The economic incentives that drive deployment of solar energy solutions in the majority of America's lower 48 don't exist in Alaska, whose oil resources are legendary. But that hasn't dampened Alaskans' laudable enthusiasm for the power of solar energy. If sticking with traditional fossil fuel-fed energy sources is the norm, Alaskans are going rogue over the benefits of solar technology.
"Alaskans are forging ahead despite the fact that we don't have retail rate net metering, state tax credits, or lots of sunshine available in many other states," noted Phil St. John, MD, aka 'Dr. Phil,' who last year with ACAT hosted the inaugural Alaska Solar Tour. "Despite our huge oil reserves Alaska has one of the highest fuel prices in the nation. Unleaded gasoline is nearly $4 a gallon. Home heating oil and natural gas are high too, and rising at an alarming rate. The decades of cheap fossil fuels have caught us unprepared our buildings are poorly insulated with antiquated heating systems. The term "energy efficiency" or "sustainability" was not even talked about until a few years ago."
Dr. Phil moved to Alaska 10 years ago after falling in love with it while on a fishing trip with his son. He had been practicing medicine in solar bellwether California for 20 years. When it came time to organize Alaska's first solar tour, Dr. Phil stepped up. "I was delighted with the sheer number of site hosts and the groundswell of Alaskans who participated in the tour. I loved showing others how easy it is to live off the grid!"
"We expected a handful of tour site hosts, and ended up with 42 sites who accommodated 600 Alaskans across a 1,200 mile geographic area. Tours ran from Nome to Homer," exclaimed St. John, who himself lives on a wilderness island. Dr. Phil says it is solar's value as an independent, cost-cutting energy source that attracted about half the tour's participants.
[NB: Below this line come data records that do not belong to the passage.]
(** ** [_determine_motiv_treatment]: the prompt is never lost *)

Lemma str_startswith_prefix (p t : pystr) : str_startswith p (p ++ t) = true.
Proof. apply str_startswith_app. exists t. reflexivity. Qed.

Lemma enhance_motiv_description_prefix (repr_of : pyval -> pystr)
    (original_prompt : pystr) (integration_rules : pyval) (r : pystr) :
  _enhance_motiv_description repr_of original_prompt integration_rules = Some r ->
  str_startswith original_prompt r = true /\
  (truthy integration_rules = false -> r = original_prompt).
Proof.
  unfold _enhance_motiv_description.
  destruct (truthy integration_rules) eqn:T; cbn [negb].
  - destruct integration_rules; try discriminate.
    destruct (truthy (PList _)); intros H; inversion H; subst r;
      (split; [|discriminate]).
    + apply str_startswith_prefix.
    + rewrite <- (app_nil_r original_prompt) at 2. apply str_startswith_prefix.
  - intros H; inversion H; subst r. split; [|reflexivity].
    rewrite <- (app_nil_r original_prompt) at 2. apply str_startswith_prefix.
Qed.

(** X11.  Whenever [_determine_motiv_treatment] returns, the motiv prompt
    of the input is kept verbatim under [original_prompt], and the
    [enhanced_description] begins with it: layout rules only append to the
    prompt.  Without integration rules the enhanced description is the
    prompt itself. *)
Theorem motiv_treatment_keeps_the_prompt (repr_of : pyval -> pystr)
    (layout_def : pydict) (structured_input : StructuredInput)
    (treatment : pydict) :
  _determine_motiv_treatment repr_of layout_def structured_input
    = Some treatment ->
  dict_get treatment (py "original_prompt")
    = Some (PStr (motiv_prompt structured_input)) /\
  exists enhanced,
    dict_get treatment (py "enhanced_description") = Some (PStr enhanced) /\
    str_startswith (motiv_prompt structured_input) enhanced = true /\
    (forall motiv_integration,
       dict_get_default layout_def (py "motiv_integration") (PDict [])
         = PDict motiv_integration ->
       truthy (dict_get_default motiv_integration
                 (py "motiv_description_integration") (PDict [])) = false ->
       enhanced = motiv_prompt structured_input).
Proof.
  unfold _determine_motiv_treatment.
  destruct (dict_get_default layout_def (py "motiv_integration") (PDict []))
    as [| | | | |mi|] eqn:Em; try discriminate.
  unfold bind.
  destruct (_enhance_motiv_description repr_of (motiv_prompt structured_input) _)
    as [enhanced|] eqn:Ee; [|discriminate].
  intros H; inversion H; subst treatment. split; [reflexivity|].
  exists enhanced. split; [reflexivity|].
  destruct (enhance_motiv_description_prefix _ _ _ _ Ee) as [Hp Hn].
  split; [exact Hp|].
  intros mi' Hmi Ht. inversion Hmi; subst mi'. apply Hn. exact Ht.
Qed.

Lemma motiv_treatment_keeps_the_prompt_witness :
  _determine_motiv_treatment (fun _ => []) motiv_layout
    colorful_structured_input = Some sample_motiv_treatment /\
  motiv_prompt colorful_structured_input
    = py "Pflegekraft im Gespräch mit einer Patientin" /\
  dict_get sample_motiv_treatment (py "enhanced_description")
    = Some (PStr (py "Pflegekraft im Gespräch mit einer Patientin. Komposition: linke Bildhälfte, Beleuchtung: weiches Tageslicht")) /\
  dict_get sample_motiv_treatment (py "original_prompt")
    = Some (PStr (motiv_prompt colorful_structured_input)) /\
  exists enhanced,
    dict_get sample_motiv_treatment (py "enhanced_description")
      = Some (PStr enhanced) /\
    str_startswith (motiv_prompt colorful_structured_input) enhanced = true.
Proof.
  split; [vm_compute; reflexivity|]. split; [vm_compute; reflexivity|].
  split; [vm_compute; reflexivity|].
  destruct (motiv_treatment_keeps_the_prompt (fun _ => []) motiv_layout
              colorful_structured_input sample_motiv_treatment
              ltac:(vm_compute; reflexivity))
    as (Horiginal & enhanced & Henhanced & Hstarts & _).
  split; [exact Horiginal|]. exists enhanced. split; assumption.
Defined.

(** ** [_calculate_layout_metrics] on a processed input *)

Lemma total_length_le (c : Z) (items : list pystr) :
  Forall (fun b => (len b <= c)%Z) items ->
  (0 <= total_length items <= c * len items)%Z.
Proof.
  unfold total_length.
  assert (H : forall acc, Forall (fun b => (len b <= c)%Z) items ->
            (acc <= fold_left Z.add (map (fun b => len b) items) acc
             <= acc + c * len items)%Z).
  { induction items as [|b items IH]; intros acc Hf; cbn [map fold_left].
    - unfold len; cbn; lia.
    - inversion Hf; subst. specialize (IH (acc + len b)%Z H2).
      assert (0 <= len b)%Z by (unfold len; lia).
      unfold len in *. cbn [length]. lia. }
  intros Hf. specialize (H 0%Z Hf). lia.
Qed.

(** X12.  For a structured input that [InputProcessor.process] returned,
    the metrics of [_calculate_layout_metrics] stay within fixed bounds:
    at most 3 text elements, at most 5 benefits, exactly 5 CI colors, and a
    total content length of at most 295 characters (50 + 30 + 40 for
    headline, company and position, 5 times 35 for the benefits). *)
Theorem layout_metrics_are_bounded (streamlit_input layout_def : pydict)
    (structured_input : StructuredInput) (metrics : pydict) :
  process streamlit_input = Some structured_input ->
  _calculate_layout_metrics layout_def structured_input = Some metrics ->
  exists elements count total,
    dict_get metrics (py "text_elements_count") = Some (PInt elements) /\
    dict_get metrics (py "benefits_count") = Some (PInt count) /\
    dict_get metrics (py "total_content_length") = Some (PInt total) /\
    dict_get metrics (py "ci_colors_count") = Some (PInt 5) /\
    (0 <= elements <= 3)%Z /\ (0 <= count <= 5)%Z /\ (0 <= total <= 295)%Z.
Proof.
  intros Hp Hm.
  destruct (process_field_caps _ _ Hp)
    as [(Hh & _ & Hc & _ & _ & Hl & _ & _ & _ & Hb) Hf].
  destruct (process_colors_spec _ _ Hp) as [Hk _].
  assert (H5 : len (ci_colors structured_input) = 5%Z).
  { unfold len. rewrite <- (length_map fst), Hk. reflexivity. }
  assert (Ht : (0 <= total_length (benefits structured_input)
                <= 35 * len (benefits structured_input))%Z).
  { apply total_length_le. eapply Forall_impl; [|exact Hf].
    cbn beta. intros b Hb'. lia. }
  unfold _calculate_layout_metrics, bind in Hm.
  destruct (value_len _) as [zones_count|]; [|discriminate].
  inversion Hm; subst metrics. clear Hm.
  do 3 eexists.
  split; [reflexivity|]. split; [reflexivity|]. split; [reflexivity|].
  split; [cbn [dict_get]; rewrite H5; reflexivity|].
  assert (H0 : forall s : pystr, (0 <= len s)%Z) by (intros; unfold len; lia).
  pose proof (H0 (headline structured_input)).
  pose proof (H0 (company structured_input)).
  pose proof (H0 (position_long structured_input)).
  split; [|split].
  - clear. unfold len.
    destruct (headline structured_input), (company structured_input),
      (position_long structured_input); cbn [filter truthy length]; lia.
  - unfold len in *. lia.
  - cbn [fold_left]. lia.
Qed.

Lemma layout_metrics_are_bounded_witness :
  process sample_streamlit_input = Some sample_structured_input /\
  exists metrics,
    _calculate_layout_metrics sample_layout sample_structured_input
      = Some metrics /\
    exists elements count total,
      dict_get metrics (py "text_elements_count") = Some (PInt elements) /\
      dict_get metrics (py "benefits_count") = Some (PInt count) /\
      dict_get metrics (py "total_content_length") = Some (PInt total) /\
      dict_get metrics (py "ci_colors_count") = Some (PInt 5) /\
      (0 <= elements <= 3)%Z /\ (0 <= count <= 5)%Z /\ (0 <= total <= 295)%Z.
Proof.
  split; [vm_compute; reflexivity|].
  eexists. split; [vm_compute; reflexivity|].
  apply (layout_metrics_are_bounded sample_streamlit_input sample_layout
           sample_structured_input).
  - vm_compute; reflexivity.
  - vm_compute; reflexivity.
Defined.

(** ** [PromptFinalizer]: metrics, recommendations and the validation *)

(** X13.  The prompt metrics and the quality assessment agree:
    [_analyze_prompt_quality] flags the Midjourney prompt as
    [optimal_length] exactly when [_assess_overall_quality] gives it the
    Midjourney score 90 (otherwise 70), and flags the DALL-E prompt as
    [compatible] exactly when the DALL-E score is 95 (otherwise 50). *)
Theorem metrics_agree_with_scores (layout_data : LayoutIntegratedData)
    (mj_prompt dalle_prompt : pystr) :
  exists optimal compatible : bool,
    dict_get (_analyze_prompt_quality mj_prompt (py "midjourney"))
      (py "optimal_length") = Some (PBool optimal) /\
    dict_get (_analyze_prompt_quality dalle_prompt (py "dalle"))
      (py "compatible") = Some (PBool compatible) /\
    midjourney_score
      (_assess_overall_quality layout_data mj_prompt dalle_prompt)
      = (if optimal then 90 else 70)%Z /\
    dalle_score (_assess_overall_quality layout_data mj_prompt dalle_prompt)
      = (if compatible then 95 else 50)%Z.
Proof.
  do 2 eexists. repeat split; reflexivity.
Qed.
Alaskans tend to be self sufficient, innovative people. We have a high percentage of user installed solar, wind, and thermal systems. Many of the tour sites featured folks who deployed solar and wind turbines and were living comfortably off the grid. "We are starting to focus on solar thermal technologies, which is usually more cost effective and tends to have a faster payback than solar electric technologies," he observed.
Dr. Phil St. John says it is solar's value as an independent, cost-cutting energy source that attracts many Alaskan tour participants.
"Things including electricity are expensive in rural Alaska," noted Chet Chambers, Sustainable Energy Technician for the University of Alaska, Fairbanks, Bristol Bay Campus, who this year is conducting their first tour. "Nearly everything is shipped in except moose and salmon. Were promoting energy efficiency in tandem with renewable energy solutions like solar PV, solar thermal and wind as sound alternatives to expensive fossil fuels," he said.
Through the efforts of people like St. John and Chambers, Alaskans are proving more and more that solar technology is viable even when you can see Russia from your house.